---------- DATA TO USE ----------
(** * LLM-Insights: the retrieval pipeline of [transcript_qa.py]

    A shallow embedding of [TranscriptQASystem]: the chunker
    ([_create_chunks]), the embedding build ([_embed_chunks]), the cosine
    ranker ([_find_relevant_chunks]), the answer orchestration
    ([answer_question]) and the interactive loop of [main].

    Conventions.
    - A Python [str] is a list of characters; characters are the code points
      below 256 ([ascii]), so [len] counts characters.
    - A Python [int] is a [Z].
    - The embeddings are numpy [float32] values: IEEE binary32, here
      [spec_float] with 24 bits of precision and infinities at exponent 128.
    - A call that may raise returns a [result]; [except Exception] is a match
      on [Raise].
    - The embedding model and the HTTP endpoint are parameters of the
      functions that call them. *)

From Stdlib Require Import Ascii String.
From Stdlib Require Import List ZArith Lia Bool.
From Stdlib Require Import Permutation Sorted.
From Stdlib Require Import Floats.SpecFloat.
From Stdlib Require Import Numbers.DecimalString.
Import ListNotations.

Local Open Scope Z_scope.

(** ** Text *)

Definition text := list ascii.

Definition lit (s : string) : text := list_ascii_of_string s.

Definition len {A : Type} (l : list A) : Z := Z.of_nat (length l).

Definition code (c : ascii) : N := N_of_ascii c.

Definition space : ascii := " "%char.
Definition newline : ascii := "010"%char.
Definition colon : ascii := ":"%char.

(** [str.isspace] on the code points below 256: TAB..CR, FS..US, SPACE,
    NEL and NO-BREAK SPACE. *)
Definition is_space (c : ascii) : bool :=
  let n := code c in
  ((9 <=? n) && (n <=? 13) || (28 <=? n) && (n <=? 31)
   || (n =? 32) || (n =? 133) || (n =? 160))%N.

(** [\d] on the code points below 256: the ASCII digits. Python's [\d]
    also matches the decimal digits of other scripts, and [strip()] other
    whitespace, all above code point 255: a text here holds none of
    them. *)
Definition is_digit (c : ascii) : bool :=
  let n := code c in ((48 <=? n) && (n <=? 57))%N.

Fixpoint drop_while {A : Type} (p : A -> bool) (l : list A) : list A :=
  match l with
  | [] => []
  | x :: l' => if p x then drop_while p l' else l
  end.

Fixpoint take_while {A : Type} (p : A -> bool) (l : list A) : list A :=
  match l with
  | [] => []
  | x :: l' => if p x then x :: take_while p l' else []
  end.

Definition lstrip (s : text) : text := drop_while is_space s.
Definition rstrip (s : text) : text := rev (drop_while is_space (rev s)).

(** [s.strip()] *)
Definition strip (s : text) : text := rstrip (lstrip s).

(** Truthiness of a [str]. *)
Definition truthy (s : text) : bool :=
  match s with [] => false | _ :: _ => true end.

(** [s.split(sep)] for a one-character separator. *)
Fixpoint split (sep : ascii) (s : text) : list text :=
  match s with
  | [] => [[]]
  | c :: s' =>
      if Ascii.eqb c sep then [] :: split sep s'
      else match split sep s' with
           | [] => [[c]]
           | l :: ls => (c :: l) :: ls
           end
  end.

(** [sep.join(parts)] *)
Fixpoint join (sep : text) (parts : list text) : text :=
  match parts with
  | [] => []
  | [p] => p
  | p :: ps => p ++ sep ++ join sep ps
  end.

(** [re.match(r'^\d+:\d+$', s)]: digits, a colon, digits, and then the end
    of the string or one final newline (what [$] accepts without
    [re.MULTILINE]). *)
Definition match_timestamp (s : text) : bool :=
  match s with
  | d :: _ =>
      is_digit d &&
      match drop_while is_digit s with
      | c :: (d' :: _) as r =>
          Ascii.eqb c colon && is_digit d' &&
          match drop_while is_digit r with
          | [] => true
          | [n] => Ascii.eqb n newline
          | _ => false
          end
      | _ => false
      end
  | [] => false
  end.

(** The test of [_create_chunks] on a line. *)
Definition is_timestamp (line : text) : bool := match_timestamp (strip line).

(** ** Chunker: [_create_chunks] *)

(** One iteration of the loop over [lines]; the state is [self.chunks] and
    [current_chunk]. *)
Definition chunk_step (chunk_size : Z) (st : list text * text) (line : text)
  : list text * text :=
  let '(chunks, current_chunk) := st in
  if is_timestamp line then
    if (chunk_size <? len current_chunk) && truthy (strip current_chunk)
    then (chunks ++ [strip current_chunk], [])
    else (chunks, current_chunk)
  else
    let current_chunk := current_chunk ++ line ++ [space] in
    if chunk_size <? len current_chunk then
      if truthy (strip current_chunk)
      then (chunks ++ [strip current_chunk], [])
      else (chunks, current_chunk)
    else (chunks, current_chunk).

(** The body of the loop over [self.transcripts]. *)
Definition chunk_transcript (chunk_size : Z) (chunks : list text)
    (transcript : text) : list text :=
  let '(chunks, current_chunk) :=
    fold_left (chunk_step chunk_size) (split newline transcript) (chunks, []) in
  if truthy (strip current_chunk) then chunks ++ [strip current_chunk]
  else chunks.

(** [_create_chunks], from [self.chunks = []]. *)
Definition create_chunks (chunk_size : Z) (transcripts : list text)
  : list text :=
  fold_left (chunk_transcript chunk_size) transcripts [].

(** The chunker of one transcript: [chunk(transcript, max_size)]. *)
Definition chunk (transcript : text) (max_size : Z) : list text :=
  chunk_transcript max_size [] transcript.

(** The lines of a transcript that are not timestamps. *)
Definition content_lines (transcript : text) : list text :=
  filter (fun l => negb (is_timestamp l)) (split newline transcript).

(** What the chunker accumulates when it never flushes: every content line
    followed by the separator. *)
Definition accumulated (lines : list text) : text :=
  concat (map (fun l => l ++ [space]) lines).

(** [s.split()]: the maximal runs of characters that are not whitespace. *)
Fixpoint words (s : text) : list text :=
  match s with
  | [] => []
  | c :: s' =>
      if is_space c then words s'
      else match s' with
           | [] => [[c]]
           | d :: _ =>
               if is_space d then [c] :: words s'
               else match words s' with
                    | w :: ws => (c :: w) :: ws
                    | [] => [[c]]
                    end
           end
  end.

(** ** Exceptions *)

Record exn : Type := Exn { exn_class : text; exn_str : text }.

Inductive result (A : Type) : Type :=
| Returned (a : A)
| Raise (e : exn).
Arguments Returned {A} a.
Arguments Raise {A} e.

Definition bind {A B : Type} (c : result A) (k : A -> result B) : result B :=
  match c with
  | Returned a => k a
  | Raise e => Raise e
  end.

Notation "x <- c ;; k" := (bind c (fun x => k))
  (at level 61, c at next level, right associativity).

(** A loop that appends [f x] for every [x], left to right, and stops at the
    first exception. *)
Fixpoint for_each {A B : Type} (f : A -> result B) (l : list A)
  : result (list B) :=
  match l with
  | [] => Returned []
  | x :: l' => y <- f x ;; ys <- for_each f l' ;; Returned (y :: ys)
  end.

(** [l[i]] for [i >= 0]. *)
Definition index {A : Type} (l : list A) (i : nat) : result A :=
  match nth_error l i with
  | Some a => Returned a
  | None => Raise (Exn (lit "IndexError") (lit "index out of range"))
  end.

(** ** float32 *)

Definition prec : Z := 24.
Definition emax : Z := 128.

Definition float32 := spec_float.
Definition vector := list float32.

Definition f32_zero : float32 := S754_zero false.
Definition f32_one : float32 := S754_finite false 8388608 (-23).
Definition f32_add : float32 -> float32 -> float32 := SFadd prec emax.
Definition f32_mul : float32 -> float32 -> float32 := SFmul prec emax.
Definition f32_div : float32 -> float32 -> float32 := SFdiv prec emax.
Definition f32_sqrt : float32 -> float32 := SFsqrt prec emax.

Definition is_nan (x : float32) : bool :=
  match x with S754_nan => true | _ => false end.

Definition is_zero (x : float32) : bool :=
  match x with S754_zero _ => true | _ => false end.

(** A number: neither NaN nor an infinity. *)
Definition is_number (x : float32) : bool :=
  match x with S754_zero _ | S754_finite _ _ _ => true | _ => false end.

Definition zero_vector (v : vector) : bool := forallb is_zero v.

(** ** Ranker: [_find_relevant_chunks] *)

(** [np.dot] of two 1-D arrays: the sum of the products; arrays of
    different lengths raise [ValueError] (its message, which names the two
    shapes, is not modelled). The sum is accumulated from the left with a
    rounding at every step; numpy's BLAS kernel may add in another order
    and round differently, so the last bits of a score are those of this
    order of summation. No statement below depends on them. *)
Definition dot (a b : vector) : result float32 :=
  if Nat.eqb (length a) (length b) then
    Returned (fold_left (fun acc xy => f32_add acc (f32_mul (fst xy) (snd xy)))
                (combine a b) f32_zero)
  else Raise (Exn (lit "ValueError") (lit "shapes not aligned")).

(** [x.dot(x)], which cannot raise; summed as in [dot]. *)
Definition sqnorm (a : vector) : float32 :=
  fold_left (fun acc x => f32_add acc (f32_mul x x)) a f32_zero.

(** [np.linalg.norm] of a 1-D array: [sqrt(x.dot(x))]. *)
Definition norm (a : vector) : float32 := f32_sqrt (sqnorm a).

(** The similarity of the loop body: a numpy scalar division, which returns
    NaN or an infinity on a zero divisor (with a warning) and does not
    raise. *)
Definition similarity (q v : vector) : result float32 :=
  d <- dot q v ;;
  Returned (f32_div d (f32_mul (norm q) (norm v))).

(** The order numpy sorts floats by: [a < b], with NaN after every number. *)
Definition npy_lt (a b : float32) : bool :=
  SFltb a b || (is_nan b && negb (is_nan a)).

Section Argsort.
Context {A : Type} (lt : A -> A -> bool) (v : nat -> A).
----------
**WHAT IS BEING ASKED**: In the records above, copy exactly the lines from the one that contains "match x with S754_zero _ |" through the last, and nothing else.

**PROBLEM SOLUTION**:
  match x with S754_zero _ | S754_finite _ _ _ => true | _ => false end.

Definition zero_vector (v : vector) : bool := forallb is_zero v.

(** ** Ranker: [_find_relevant_chunks] *)

(** [np.dot] of two 1-D arrays: the sum of the products; arrays of
    different lengths raise [ValueError] (its message, which names the two
    shapes, is not modelled). The sum is accumulated from the left with a
    rounding at every step; numpy's BLAS kernel may add in another order
    and round differently, so the last bits of a score are those of this
    order of summation. No statement below depends on them. *)
Definition dot (a b : vector) : result float32 :=
  if Nat.eqb (length a) (length b) then
    Returned (fold_left (fun acc xy => f32_add acc (f32_mul (fst xy) (snd xy)))
                (combine a b) f32_zero)
  else Raise (Exn (lit "ValueError") (lit "shapes not aligned")).

(** [x.dot(x)], which cannot raise; summed as in [dot]. *)
Definition sqnorm (a : vector) : float32 :=
  fold_left (fun acc x => f32_add acc (f32_mul x x)) a f32_zero.

(** [np.linalg.norm] of a 1-D array: [sqrt(x.dot(x))]. *)
Definition norm (a : vector) : float32 := f32_sqrt (sqnorm a).

(** The similarity of the loop body: a numpy scalar division, which returns
    NaN or an infinity on a zero divisor (with a warning) and does not
    raise. *)
Definition similarity (q v : vector) : result float32 :=
  d <- dot q v ;;
  Returned (f32_div d (f32_mul (norm q) (norm v))).

(** The order numpy sorts floats by: [a < b], with NaN after every number. *)
Definition npy_lt (a b : float32) : bool :=
  SFltb a b || (is_nan b && negb (is_nan a)).

Section Argsort.
Context {A : Type} (lt : A -> A -> bool) (v : nat -> A).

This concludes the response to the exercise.